Stored entries
+++

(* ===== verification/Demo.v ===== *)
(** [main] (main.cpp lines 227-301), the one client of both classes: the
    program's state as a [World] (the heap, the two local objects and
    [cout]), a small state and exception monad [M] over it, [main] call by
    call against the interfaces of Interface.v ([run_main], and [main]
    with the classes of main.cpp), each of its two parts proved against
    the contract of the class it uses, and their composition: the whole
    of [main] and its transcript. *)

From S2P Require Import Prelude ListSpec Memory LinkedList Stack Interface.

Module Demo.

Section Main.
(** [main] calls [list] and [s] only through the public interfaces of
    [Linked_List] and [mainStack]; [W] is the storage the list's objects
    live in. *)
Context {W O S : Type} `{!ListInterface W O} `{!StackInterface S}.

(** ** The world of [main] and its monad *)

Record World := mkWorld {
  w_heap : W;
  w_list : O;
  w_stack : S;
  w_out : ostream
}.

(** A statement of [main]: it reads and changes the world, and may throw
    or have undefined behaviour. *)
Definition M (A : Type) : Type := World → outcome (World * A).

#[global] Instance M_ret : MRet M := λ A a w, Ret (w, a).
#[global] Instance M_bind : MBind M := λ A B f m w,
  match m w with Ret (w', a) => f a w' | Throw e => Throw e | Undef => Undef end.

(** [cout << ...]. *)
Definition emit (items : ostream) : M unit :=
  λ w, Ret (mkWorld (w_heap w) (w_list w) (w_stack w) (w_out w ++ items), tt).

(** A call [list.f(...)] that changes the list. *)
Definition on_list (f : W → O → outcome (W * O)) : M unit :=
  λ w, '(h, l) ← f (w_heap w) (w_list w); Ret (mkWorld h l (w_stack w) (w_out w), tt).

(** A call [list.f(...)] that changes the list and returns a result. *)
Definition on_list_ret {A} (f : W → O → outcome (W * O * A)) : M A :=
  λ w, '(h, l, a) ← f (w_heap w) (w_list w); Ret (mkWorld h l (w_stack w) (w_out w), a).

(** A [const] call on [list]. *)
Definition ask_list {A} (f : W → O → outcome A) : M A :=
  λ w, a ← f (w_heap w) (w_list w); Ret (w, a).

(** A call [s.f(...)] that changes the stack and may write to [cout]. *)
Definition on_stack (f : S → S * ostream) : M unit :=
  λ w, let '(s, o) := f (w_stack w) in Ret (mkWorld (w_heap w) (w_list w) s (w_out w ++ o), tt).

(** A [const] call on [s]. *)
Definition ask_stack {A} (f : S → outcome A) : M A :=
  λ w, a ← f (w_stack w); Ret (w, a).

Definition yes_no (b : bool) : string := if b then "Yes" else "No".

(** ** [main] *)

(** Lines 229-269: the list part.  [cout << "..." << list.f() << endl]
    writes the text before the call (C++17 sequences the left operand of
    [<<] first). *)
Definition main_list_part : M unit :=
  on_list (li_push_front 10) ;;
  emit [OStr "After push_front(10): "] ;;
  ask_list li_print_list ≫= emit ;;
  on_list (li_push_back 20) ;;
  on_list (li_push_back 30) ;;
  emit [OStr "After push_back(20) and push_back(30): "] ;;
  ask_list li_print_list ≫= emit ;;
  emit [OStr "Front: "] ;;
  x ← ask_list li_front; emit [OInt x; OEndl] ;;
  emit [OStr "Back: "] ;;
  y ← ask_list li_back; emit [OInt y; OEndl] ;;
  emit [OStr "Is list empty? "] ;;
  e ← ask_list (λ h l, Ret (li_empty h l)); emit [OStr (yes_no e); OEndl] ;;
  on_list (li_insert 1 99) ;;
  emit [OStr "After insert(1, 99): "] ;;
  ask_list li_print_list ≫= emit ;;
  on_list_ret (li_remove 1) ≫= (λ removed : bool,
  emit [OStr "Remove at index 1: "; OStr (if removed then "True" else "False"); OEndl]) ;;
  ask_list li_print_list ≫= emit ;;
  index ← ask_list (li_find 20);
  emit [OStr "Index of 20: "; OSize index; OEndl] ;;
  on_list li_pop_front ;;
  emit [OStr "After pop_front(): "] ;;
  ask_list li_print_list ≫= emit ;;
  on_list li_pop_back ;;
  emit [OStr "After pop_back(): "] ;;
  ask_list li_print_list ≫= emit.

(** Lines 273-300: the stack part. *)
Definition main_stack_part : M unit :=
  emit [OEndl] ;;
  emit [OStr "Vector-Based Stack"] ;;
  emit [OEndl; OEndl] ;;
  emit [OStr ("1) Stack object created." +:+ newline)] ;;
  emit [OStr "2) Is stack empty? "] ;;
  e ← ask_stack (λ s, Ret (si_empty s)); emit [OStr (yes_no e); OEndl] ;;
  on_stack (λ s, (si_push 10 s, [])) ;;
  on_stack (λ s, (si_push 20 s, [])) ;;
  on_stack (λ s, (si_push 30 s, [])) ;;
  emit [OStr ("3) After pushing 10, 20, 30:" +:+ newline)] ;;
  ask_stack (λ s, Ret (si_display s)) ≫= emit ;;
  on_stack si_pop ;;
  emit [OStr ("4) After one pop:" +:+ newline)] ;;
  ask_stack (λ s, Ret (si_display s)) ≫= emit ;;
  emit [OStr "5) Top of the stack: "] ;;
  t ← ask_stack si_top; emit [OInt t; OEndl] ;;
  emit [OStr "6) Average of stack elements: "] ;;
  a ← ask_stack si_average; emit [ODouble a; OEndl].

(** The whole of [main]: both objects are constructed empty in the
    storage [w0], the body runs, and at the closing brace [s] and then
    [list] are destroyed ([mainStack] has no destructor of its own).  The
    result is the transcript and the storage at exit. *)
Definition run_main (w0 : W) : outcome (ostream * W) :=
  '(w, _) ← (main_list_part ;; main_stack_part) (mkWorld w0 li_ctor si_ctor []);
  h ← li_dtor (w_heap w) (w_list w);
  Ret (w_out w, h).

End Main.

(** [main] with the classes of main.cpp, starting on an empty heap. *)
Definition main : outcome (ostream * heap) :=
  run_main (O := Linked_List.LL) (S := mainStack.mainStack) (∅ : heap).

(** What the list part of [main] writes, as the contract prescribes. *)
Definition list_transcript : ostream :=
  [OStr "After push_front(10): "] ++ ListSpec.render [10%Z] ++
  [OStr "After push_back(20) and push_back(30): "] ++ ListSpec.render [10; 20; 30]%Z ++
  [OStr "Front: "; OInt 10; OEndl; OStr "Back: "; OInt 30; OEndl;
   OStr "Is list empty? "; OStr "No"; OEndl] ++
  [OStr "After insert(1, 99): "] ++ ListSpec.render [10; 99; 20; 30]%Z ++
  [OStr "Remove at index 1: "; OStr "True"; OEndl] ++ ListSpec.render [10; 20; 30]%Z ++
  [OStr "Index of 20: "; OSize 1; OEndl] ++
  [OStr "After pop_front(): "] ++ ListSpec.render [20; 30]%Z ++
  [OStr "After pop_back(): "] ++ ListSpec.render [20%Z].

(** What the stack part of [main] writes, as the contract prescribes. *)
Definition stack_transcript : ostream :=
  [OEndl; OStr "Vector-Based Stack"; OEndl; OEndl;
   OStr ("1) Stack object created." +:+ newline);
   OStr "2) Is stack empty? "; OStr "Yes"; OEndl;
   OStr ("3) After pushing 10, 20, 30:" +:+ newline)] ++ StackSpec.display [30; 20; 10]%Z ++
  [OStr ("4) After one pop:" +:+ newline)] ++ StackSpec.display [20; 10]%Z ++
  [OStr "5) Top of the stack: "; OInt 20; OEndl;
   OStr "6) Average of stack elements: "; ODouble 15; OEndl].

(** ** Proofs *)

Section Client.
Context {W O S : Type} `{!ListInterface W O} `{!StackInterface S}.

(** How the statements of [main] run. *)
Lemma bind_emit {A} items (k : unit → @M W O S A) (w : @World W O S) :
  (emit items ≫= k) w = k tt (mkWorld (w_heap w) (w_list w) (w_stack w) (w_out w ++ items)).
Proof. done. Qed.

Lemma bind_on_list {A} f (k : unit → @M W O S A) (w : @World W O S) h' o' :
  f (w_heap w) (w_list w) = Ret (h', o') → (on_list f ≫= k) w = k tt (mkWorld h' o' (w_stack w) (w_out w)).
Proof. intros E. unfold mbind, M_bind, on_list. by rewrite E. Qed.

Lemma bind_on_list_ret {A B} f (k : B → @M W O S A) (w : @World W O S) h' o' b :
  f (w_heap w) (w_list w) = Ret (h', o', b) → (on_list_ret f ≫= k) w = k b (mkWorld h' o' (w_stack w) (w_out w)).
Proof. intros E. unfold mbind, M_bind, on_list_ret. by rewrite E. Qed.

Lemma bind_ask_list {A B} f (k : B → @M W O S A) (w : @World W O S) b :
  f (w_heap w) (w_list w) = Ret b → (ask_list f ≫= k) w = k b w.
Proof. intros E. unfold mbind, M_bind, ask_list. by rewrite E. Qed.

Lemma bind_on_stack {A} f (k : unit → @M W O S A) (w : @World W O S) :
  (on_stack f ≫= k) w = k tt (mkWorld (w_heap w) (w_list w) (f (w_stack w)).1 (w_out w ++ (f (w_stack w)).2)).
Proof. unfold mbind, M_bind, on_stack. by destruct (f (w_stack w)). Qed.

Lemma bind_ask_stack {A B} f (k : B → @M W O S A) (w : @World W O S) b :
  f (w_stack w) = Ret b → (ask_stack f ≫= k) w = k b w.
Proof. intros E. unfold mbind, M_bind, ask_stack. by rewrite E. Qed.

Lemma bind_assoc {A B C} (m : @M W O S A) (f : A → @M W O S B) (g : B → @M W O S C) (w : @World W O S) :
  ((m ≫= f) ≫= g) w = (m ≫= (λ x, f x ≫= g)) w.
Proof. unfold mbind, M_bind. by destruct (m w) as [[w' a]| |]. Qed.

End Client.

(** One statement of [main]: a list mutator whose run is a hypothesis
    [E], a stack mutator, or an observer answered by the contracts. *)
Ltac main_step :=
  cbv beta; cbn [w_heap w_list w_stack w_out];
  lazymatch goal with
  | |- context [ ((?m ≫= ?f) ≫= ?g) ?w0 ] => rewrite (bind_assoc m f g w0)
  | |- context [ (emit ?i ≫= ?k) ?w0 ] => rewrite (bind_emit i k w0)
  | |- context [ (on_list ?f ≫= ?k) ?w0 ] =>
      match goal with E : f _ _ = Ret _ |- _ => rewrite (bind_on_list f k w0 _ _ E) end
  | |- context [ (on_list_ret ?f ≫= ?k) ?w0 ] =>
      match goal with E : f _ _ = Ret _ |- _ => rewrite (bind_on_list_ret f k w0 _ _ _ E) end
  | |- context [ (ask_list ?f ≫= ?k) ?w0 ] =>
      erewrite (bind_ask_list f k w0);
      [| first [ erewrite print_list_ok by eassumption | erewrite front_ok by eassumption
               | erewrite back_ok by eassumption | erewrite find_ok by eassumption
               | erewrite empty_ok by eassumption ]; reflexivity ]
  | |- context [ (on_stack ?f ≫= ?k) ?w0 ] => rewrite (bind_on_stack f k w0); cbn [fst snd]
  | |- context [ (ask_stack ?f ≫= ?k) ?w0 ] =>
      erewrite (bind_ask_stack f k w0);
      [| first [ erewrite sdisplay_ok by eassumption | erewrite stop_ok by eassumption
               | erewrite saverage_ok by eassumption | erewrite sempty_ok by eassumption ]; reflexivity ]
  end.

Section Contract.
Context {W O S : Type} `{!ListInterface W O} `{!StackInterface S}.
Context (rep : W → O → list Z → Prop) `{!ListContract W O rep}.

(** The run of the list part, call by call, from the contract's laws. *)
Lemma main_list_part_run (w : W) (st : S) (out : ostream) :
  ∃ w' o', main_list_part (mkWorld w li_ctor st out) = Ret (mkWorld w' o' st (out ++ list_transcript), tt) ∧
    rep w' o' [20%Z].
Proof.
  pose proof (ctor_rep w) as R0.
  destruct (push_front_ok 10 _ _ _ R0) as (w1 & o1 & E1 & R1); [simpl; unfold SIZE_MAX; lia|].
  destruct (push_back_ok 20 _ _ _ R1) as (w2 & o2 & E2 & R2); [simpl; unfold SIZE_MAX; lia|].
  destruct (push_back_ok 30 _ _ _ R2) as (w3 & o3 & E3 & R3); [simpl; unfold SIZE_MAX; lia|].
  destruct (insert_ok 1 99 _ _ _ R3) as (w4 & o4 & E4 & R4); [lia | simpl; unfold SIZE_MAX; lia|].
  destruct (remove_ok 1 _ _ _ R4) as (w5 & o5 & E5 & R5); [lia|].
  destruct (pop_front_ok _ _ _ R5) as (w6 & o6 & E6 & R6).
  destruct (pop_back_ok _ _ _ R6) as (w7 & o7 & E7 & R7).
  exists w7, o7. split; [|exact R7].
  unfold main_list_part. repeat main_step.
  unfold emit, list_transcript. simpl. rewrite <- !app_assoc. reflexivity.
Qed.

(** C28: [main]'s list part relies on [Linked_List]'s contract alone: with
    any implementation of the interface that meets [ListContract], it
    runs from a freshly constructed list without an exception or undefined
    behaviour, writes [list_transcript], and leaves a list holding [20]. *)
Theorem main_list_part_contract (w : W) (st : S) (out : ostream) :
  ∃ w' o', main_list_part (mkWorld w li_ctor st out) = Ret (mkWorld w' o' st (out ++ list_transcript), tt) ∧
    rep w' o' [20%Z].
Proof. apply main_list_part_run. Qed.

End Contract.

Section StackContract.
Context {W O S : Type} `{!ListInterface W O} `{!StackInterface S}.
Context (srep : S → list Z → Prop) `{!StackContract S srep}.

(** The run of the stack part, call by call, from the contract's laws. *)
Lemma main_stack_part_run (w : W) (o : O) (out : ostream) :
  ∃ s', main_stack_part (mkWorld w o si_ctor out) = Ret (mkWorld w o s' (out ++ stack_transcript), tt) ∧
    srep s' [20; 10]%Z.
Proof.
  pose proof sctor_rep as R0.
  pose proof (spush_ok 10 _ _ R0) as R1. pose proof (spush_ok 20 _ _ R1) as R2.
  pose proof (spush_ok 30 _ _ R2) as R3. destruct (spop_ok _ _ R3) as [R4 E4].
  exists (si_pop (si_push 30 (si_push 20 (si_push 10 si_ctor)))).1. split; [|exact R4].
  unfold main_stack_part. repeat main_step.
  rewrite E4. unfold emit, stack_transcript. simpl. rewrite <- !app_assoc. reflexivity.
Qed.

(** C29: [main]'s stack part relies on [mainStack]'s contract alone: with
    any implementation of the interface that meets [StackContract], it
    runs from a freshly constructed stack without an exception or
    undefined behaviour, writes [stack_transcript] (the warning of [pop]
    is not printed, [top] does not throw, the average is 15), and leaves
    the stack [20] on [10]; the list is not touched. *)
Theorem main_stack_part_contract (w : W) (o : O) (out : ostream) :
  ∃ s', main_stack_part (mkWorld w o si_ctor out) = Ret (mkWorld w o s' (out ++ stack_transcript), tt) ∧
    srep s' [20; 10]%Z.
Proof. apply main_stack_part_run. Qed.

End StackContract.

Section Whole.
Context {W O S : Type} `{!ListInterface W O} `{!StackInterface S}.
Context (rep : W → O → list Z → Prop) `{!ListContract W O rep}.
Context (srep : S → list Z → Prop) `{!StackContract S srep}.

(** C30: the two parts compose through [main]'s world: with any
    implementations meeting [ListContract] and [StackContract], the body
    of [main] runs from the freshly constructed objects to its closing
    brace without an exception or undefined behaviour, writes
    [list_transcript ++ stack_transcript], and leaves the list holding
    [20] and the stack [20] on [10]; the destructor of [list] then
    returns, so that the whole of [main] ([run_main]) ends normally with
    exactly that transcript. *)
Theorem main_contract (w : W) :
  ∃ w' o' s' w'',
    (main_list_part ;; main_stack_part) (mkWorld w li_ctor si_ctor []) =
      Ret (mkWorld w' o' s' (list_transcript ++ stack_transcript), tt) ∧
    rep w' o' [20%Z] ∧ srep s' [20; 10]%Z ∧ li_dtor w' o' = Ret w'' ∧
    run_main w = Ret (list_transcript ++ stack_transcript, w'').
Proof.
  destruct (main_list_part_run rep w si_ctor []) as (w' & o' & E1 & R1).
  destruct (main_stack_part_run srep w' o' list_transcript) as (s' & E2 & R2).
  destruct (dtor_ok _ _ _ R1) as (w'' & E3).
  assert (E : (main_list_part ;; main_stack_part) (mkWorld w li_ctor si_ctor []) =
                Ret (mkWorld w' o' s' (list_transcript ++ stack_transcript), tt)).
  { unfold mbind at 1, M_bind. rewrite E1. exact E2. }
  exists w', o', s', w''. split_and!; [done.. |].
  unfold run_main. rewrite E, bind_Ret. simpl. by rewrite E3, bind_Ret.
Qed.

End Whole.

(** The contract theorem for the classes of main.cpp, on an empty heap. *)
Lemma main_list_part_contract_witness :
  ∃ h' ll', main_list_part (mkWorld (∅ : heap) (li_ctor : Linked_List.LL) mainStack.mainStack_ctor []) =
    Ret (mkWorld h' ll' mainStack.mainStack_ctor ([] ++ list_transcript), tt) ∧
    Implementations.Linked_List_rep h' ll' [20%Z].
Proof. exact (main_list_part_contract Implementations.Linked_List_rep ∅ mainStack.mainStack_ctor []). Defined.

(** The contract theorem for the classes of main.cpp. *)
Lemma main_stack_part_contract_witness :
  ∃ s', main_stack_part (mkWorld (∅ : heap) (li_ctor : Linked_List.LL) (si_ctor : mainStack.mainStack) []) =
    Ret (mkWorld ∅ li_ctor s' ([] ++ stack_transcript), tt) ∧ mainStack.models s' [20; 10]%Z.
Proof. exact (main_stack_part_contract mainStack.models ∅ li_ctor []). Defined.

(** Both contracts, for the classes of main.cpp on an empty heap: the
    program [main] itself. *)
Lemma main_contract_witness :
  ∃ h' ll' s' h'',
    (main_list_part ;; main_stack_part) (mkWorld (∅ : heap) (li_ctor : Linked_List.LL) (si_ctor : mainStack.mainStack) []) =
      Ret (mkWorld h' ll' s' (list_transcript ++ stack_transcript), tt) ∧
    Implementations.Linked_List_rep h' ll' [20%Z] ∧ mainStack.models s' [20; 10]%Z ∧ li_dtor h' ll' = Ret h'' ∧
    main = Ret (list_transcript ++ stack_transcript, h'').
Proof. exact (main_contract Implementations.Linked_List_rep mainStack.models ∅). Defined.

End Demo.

+++

**Task item:**
Across the data above, how many lines include the word "erewrite"? Give only the count.

**Task output:**
7